Now let's move to the ramifications and this is where it gets so encouraging. I hope you are encouraged by this as I have been. Okay, so God knows everything. He knows Himself. He knows what actually exists today, what actually existed in the past, He knows the future. He knows everything that's possible, so what is the application of that to life? How does that affect our perceptions of God and our relationship to God? Well, there're a few of them. I won't touch all of them equally but let me just run through them. First of all, with such an amazing mind, His mind is only accessible through self-revelation. You and I could never understand God unless He told us about Himself. First Corinthians, we won't turn there but First Corinthians 1:19-21 talks about God's wisdom put on display in the gospel. You and I would have never in a million years believed the good news that's delivered to us if God hadn't told us. Because God's ways as He says through the prophet Isaiah are way beyond our ways, His thoughts are way beyond our thoughts. Chapter 2 of First Corinthians goes on to say that God has revealed to us whatever it is we know. Listen you ought to prize this book that you hold in your hands. This is the mind of God as much as you and I can understand it. And we only know what's true. We only know what's true about God; we only know what we can be certain about because He has revealed it because His mind is way beyond ours. But fortunately He knows everything and He knows everything perfectly and He knows it comprehensively and He's told us what we need to know. Not everything He knows obviously, this is a scratch on the board of the infinity of God's knowledge, but it's all that we need to know.

Secondly and here's where the rubber really meets the road. Nothing we think, say or do can be hidden from God. Have you ever thought about that? Have you ever thought about the fact that in the inner recesses of your heart right now, whatever you're thinking, whatever you have allowed to fester and to grow there, God knows. He knows that perfectly. There's not a shadow on His knowledge about you and your thoughts.
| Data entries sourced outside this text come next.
(** * Command-line parsing of PRRTE: [src/util/cmd_line.c]

    A shallow embedding of [endswith], [check_store] and
    [prte_cmd_line_parse], followed by the properties of the parser that the
    specification states.

    C strings are modelled as [string] (the terminating NUL is implicit, a
    NULL pointer is [None] of [option string]); [int] values are modelled as
    [Z], the cursor of the scanner never leaving the range of the argument
    vector by more than one; a NULL-terminated [char **] is a [list string]
    whose terminator sits at index [length].

    The option scanner [getopt_long], the quote-stripping copy of the
    argument vector and the help renderer are not part of [cmd_line.c]:
    the parser is modelled over an interface that provides them, and the
    properties hold for every implementation of it.  A reference
    implementation runs the parser on concrete command lines. *)

From Stdlib Require Import List String Ascii ZArith Bool Lia.
Import ListNotations.
Local Open Scope string_scope.
Local Open Scope Z_scope.

Set Implicit Arguments.

(** ** Outcome of running C code *)

(** [Undef] marks an execution the C standard leaves undefined (a read
    outside an array, a NULL pointer handed to a string function);
    [Timeout] marks a run of the scanning loop that did not finish within
    the fuel given to the model. *)
Inductive res (A : Type) : Type :=
| Ok (a : A)
| Undef
| Timeout.

Arguments Undef {A}.
Arguments Timeout {A}.

Definition bind {A B : Type} (m : res A) (k : A -> res B) : res B :=
  match m with
  | Ok a => k a
  | Undef => Undef
  | Timeout => Timeout
  end.

Notation "'do' x <- m ; k" := (bind m (fun x => k))
  (at level 10, x name, m at level 100, k at level 200).

(** ** Status codes *)

Inductive status : Type :=
| PRTE_SUCCESS
| PRTE_ERR_BAD_PARAM
| PRTE_ERR_SILENT.

Definition status_eqb (a b : status) : bool :=
  match a, b with
  | PRTE_SUCCESS, PRTE_SUCCESS => true
  | PRTE_ERR_BAD_PARAM, PRTE_ERR_BAD_PARAM => true
  | PRTE_ERR_SILENT, PRTE_ERR_SILENT => true
  | _, _ => false
  end.

(** ** Option descriptors ([struct option] of <getopt.h>) *)

Definition no_argument : Z := 0.
Definition required_argument : Z := 1.
Definition optional_argument : Z := 2.

(** Modelled from the spec: the arity constants of [cmd_line.h], which is
    not part of the sources at hand; the specification names the three
    arities none, required and optional, and the parser compares
    [has_arg] with [PRTE_ARG_NONE]. *)
Definition PRTE_ARG_NONE : Z := no_argument.

(** Modelled from the spec: the arity "required" of [cmd_line.h]. *)
Definition PRTE_ARG_REQD : Z := required_argument.

(** Modelled from the spec: the arity "optional" of [cmd_line.h]. *)
Definition PRTE_ARG_OPTIONAL : Z := optional_argument.

(** One entry of the long-option table.  The table itself is a
    [list option_t]; the all-zero sentinel that ends the C array is
    implicit at index [length].  [flag] is [None] for a NULL pointer and
    otherwise names the [int] cell the scanner writes into. *)
Record option_t : Type := {
  name : string;
  has_arg : Z;
  flag : option N;
  val : Z
}.

(** ** Result model *)

(** [prte_cli_item_t]: a key and its values, in the order stored.  A NULL
    [values] array and an empty one are the same list. *)
Record prte_cli_item_t : Type := {
  key : string;
  values : list string
}.

(** [prte_cli_result_t]: [tail] is [None] while the pointer is NULL. *)
Record prte_cli_result_t : Type := {
  instances : list prte_cli_item_t;
  tail : option (list string)
}.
Let's look at just a couple of these references that bring this home, in Psalm 90, Moses writes really a chilling verse. When I read this verse it gives you a shudder because we know ourselves, we know our sinfulness, but we don't know it like God knows it. Verse 7, "For we have been consumed by Your anger and by Your wrath we have been dismayed." He says listen, God deals with sin and what's worse is He knows it perfectly. Verse 8, "You have placed our iniquities." That word iniquities is one of the Old Testament words for sin which means to be twisted. "You have placed our twistedness before You, our secret sins in the light of Your presence." What a powerful bit of poetry. Those things that we hide in the darkness of our souls God has put on display in the blazing glory of His presence. Not a shadow remains, He sees it, He knows it perfectly.

Proverbs 15 verse 3, the proverb says and again here's that anthropomorphic expression, giving God eyes as it were. "The eyes of the Lord are in every place, watching the evil and the good." In other words, God's knowledge is comprehensive observing all good, all evil. Nothing is outside of His knowledge. We already looked at Hebrews 4:13 that no creature is hidden from His sight, but everything is made manifest in His presence. Isaiah 29:15 says, "Woe to those who deeply hide their plans from the Lord, and whose deeds are done in a dark place, and they say, "Who sees us? Who knows?"

I love what A W Pink writes, he says, "Neither the darkness of night, the closest curtains, nor the deepest dungeons can hide the sinner from the eyes of omniscience. The trees of the garden were not able to conceal our first parents. No human eye beheld Cain murder his brother, but his Maker witnessed the crime. Sarah might laugh derisively in the seclusion of her tent, yet Jehovah heard it. Aikin stole a wedge of gold and carefully hid it in the earth, but God brought it to light. David took great pains to cover up his wickedness, but the all-seeing God sent one of His servants to say to him, 'though art the man.'" Listen folks the reality of God's omniscience ought to make us quick to confess our sins, to repent and leave them.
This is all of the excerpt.